It can’t go on like this, can it?

As the coronavirus lockdown drags on and the economic pain deepens, more and more people are asking that question. And as they cast around for an alternative, they’re asking another question, posed by Fox News host Tucker Carlson on Thursday night: Why do we all have to shut ourselves inside? Can’t we just isolate the old and the vulnerable, while the rest of the country goes about its business?

When you first hear it, this seems like the blindingly obvious answer to all our problems. Unfortunately, once you examine the mechanics of putting this concept into action, it turns out to be very obviously a bad idea.

For one thing, younger people get sick, too — often very sick. Based on early data from China, health authorities initially emphasized that most of the deaths are occurring among the elderly, which unfortunately created an enduring impression that this is just a strange sort of influenza that happens to kill huge numbers of old people.

In fact, it’s much worse than flu for every age group except young children. Young adults are being hospitalized, and even put on ventilators, at a disturbingly brisk clip. Middle-aged people face a risk of dying that is lower than among the elderly, but still substantial: So far, among known infections of Americans aged 45 to 54, 5 percent to 10 percent ended up in intensive-care units, and at least 0.5 percent died. That translates into a 1-in-200 chance of dying for those infected. Even assuming that hospitals could handle the caseload, and there are a good number of asymptomatic cases we aren’t measuring, that risk is unacceptably high.

Under the Carlson plan, a lot of people would face those risks. As you’ve probably read elsewhere, one of the main reasons that the novel coronavirus is so deadly is that it’s novel. No one’s had it; no one has antibodies to it. So it can burn through the population rapidly, because it never dead-ends at people who are already immune. Especially because it takes so long for the infected to show symptoms.

“It’s insidious in onset,” a doctor who has had covid-19 told me. “With flu, you wake up one day and are like ‘I feel like death.’ ” With covid-19, all she had for several days was a little sniffle and a loss of her sense of smell; the really nasty symptoms didn’t show up until the fifth or sixth day.

That’s fairly typical of coronavirus patients; the virus gives them days to walk around, shedding infection upon everyone they come into close contact with. Given how contagious this disease is, and how severe the symptoms often become, if we tried a “quarantine the vulnerable” plan, it’s very likely that many hospitals would be overwhelmed even if they didn’t have any older patients.

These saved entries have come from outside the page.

(** The host the server runs on, with the files of the process.  [pg_role] is the
    password the superuser's role of a data directory was created with, [None]
    when the directory is not initialised: only the first [setup] creates the
    role, writing the password to [password_file]. *)
Class EmbeddedPg := {
  pg_host : Type;
  pg_role : pg_host → string → option string;
  pg_setup : Settings → M (pg_host * gmap string string) (result () string);
  pg_start : Settings → M (pg_host * gmap string string) (result () string);
  pg_database_exists : Settings → string → M (pg_host * gmap string string) (result bool string);
  pg_create_database : Settings → string → M (pg_host * gmap string string) (result () string);
  pg_url : Settings → string → string;
  pg_setup_first : ∀ st h fs s', pg_role h (st_data_dir st) = None → pg_setup st (h, fs) = (Ok (), s') →
    pg_role s'.1 (st_data_dir st) = Some (st_password st) ∧ s'.2 !! st_password_file st = Some (st_password st);
  pg_setup_again : ∀ st h fs pw r s', pg_role h (st_data_dir st) = Some pw → pg_setup st (h, fs) = (r, s') →
    pg_role s'.1 (st_data_dir st) = Some pw ∧ s'.2 !! st_password_file st = fs !! st_password_file st;
  pg_start_keeps : ∀ st s, pg_role (pg_start st s).2.1 = pg_role s.1 ∧ (pg_start st s).2.2 = s.2;
  pg_exists_keeps : ∀ st n s, pg_role (pg_database_exists st n s).2.1 = pg_role s.1 ∧ (pg_database_exists st n s).2.2 = s.2;
  pg_create_keeps : ∀ st n s, pg_role (pg_create_database st n s).2.1 = pg_role s.1 ∧ (pg_create_database st n s).2.2 = s.2
}.

(** Connecting to a database, and running [./migrations] on it. *)
Class Sql `{EmbeddedPg} := {
  open_database : string → pg_host → result Database string;
  migrated : Database → result Database string
}.

Definition DB_NAME : string := "cs_stratum_bridge".

(** The password the files hold for this data directory; an empty file counts as
    a missing one.  [fresh] is a new random UUID. *)
Definition embedded_settings (cfg : Config) (fresh : string) (files : gmap string string) : Settings :=
  let password_file := embedded_db_data_dir cfg +:+ ".pgpass" in
  let existing := trim (default "" (files !! password_file)) in
  mkSettings (embedded_db_data_dir cfg) (embedded_db_port cfg) password_file
    (if bool_decide (existing = "") then fresh else existing) false.

Section connect.
Context `{EmbeddedPg}.
Notation HostM := (M (pg_host * gmap string string)).

(** The connection string of this run. *)
Definition database_address (cfg : Config) (fresh : string) : HostM (result string string) :=
  match database_url cfg with
  | Some url => mret (Ok url)
  | None =>
    settings ← gets (λ s, embedded_settings cfg fresh s.2);
    _ ←? pg_setup settings;
    _ ←? pg_start settings;
    exists_already ←? pg_database_exists settings DB_NAME;
    _ ←? (if (exists_already : bool) then mret (Ok ()) else pg_create_database settings DB_NAME);
    mret (Ok (pg_url settings DB_NAME))
  end.
End connect.

(** How the process can end before the loops run; [Serving] is the bridge they run on. *)
Inductive main_end : Type :=
| Ended (e : ended)
| UsageError
| NoAddress
| NoDatabase (e : string)
| StartFailed (e : AppError)
| Serving (b : Bridge).

Section main.
Context `{Dotenv, Daemons, Entropy, Crypto, Clap, EmbeddedPg, !Sql, RowOrder, Schedule, DisplayF64}.

Definition Host : Type := Wizard * pg_host.
Definition on_wizard {A} (m : M Wizard A) : M Host A := λ h, let '(a, w) := m h.1 in (a, (w, h.2)).
(** The server works on the files of the process. *)
Definition on_server {A} (m : M (pg_host * gmap string string) A) : M Host A := λ h,
  let '(a, s) := m (h.2, wz_files h.1) in (a, (h.1 <| wz_files := s.2 |>, s.1)).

Moreover, it’s not even possible to quarantine the vulnerable. Some 24 percent of adults between the ages of 55 and 64, and 21 percent of those over age 65, live in a multigenerational household. So, of course, do millions of younger immunocompromised or otherwise medically vulnerable adults and children.

If the rest of the populace is merrily going about its business, infecting each other with abandon, those people will inevitably get exposed unless the vulnerable ones can move to a separate household, or the other people in the household also self-quarantine indefinitely. Because people often live with relatives precisely because they can’t afford to live separately — much less off their savings — this is not very practical.

Okay, so why not provide them temporary separate housing? Well, unless you’ve got a way to instantly throw up millions upon millions of nice apartments, you’re talking about putting them in some kind of barracks. This will have to be serviced by younger people brought in from the outside world, who will eventually bring covid-19 in with them. At which point, you will discover that instead of protecting the elderly and vulnerable, you’ve gathered them all into one place, where the virus can mow them down more efficiently.

This problem will also affect the places that are already housing the elderly: nursing homes, assisted living facilities and senior communities. Plus millions of homes where elderly people are living independently with the assistance of visiting family or health-care workers. Furthermore, the residents of those places not infrequently have heart attacks or strokes or hip fractures, necessitating trips to hospitals that would be overrun with younger covid-19 patients.

“Just isolate the vulnerable” is one of those solutions that sounds incredibly plausible, even obvious, until you get into the details. But as soon as you try to figure out exactly how it would work, you quickly see that it is actually a remarkably efficient way to kill an unthinkable number of people, which is why Britain, which had initially considered using essentially this strategy, soon abandoned the idea, and moved to the same strategy as the rest of the world: try to reduce transmission until the disease can be controlled by testing and spot-quarantines, rather than national lockdowns. There is no easy way out of this, no simple solution that somehow eluded the experts. There is only a miserable tradeoff between economic production and human lives.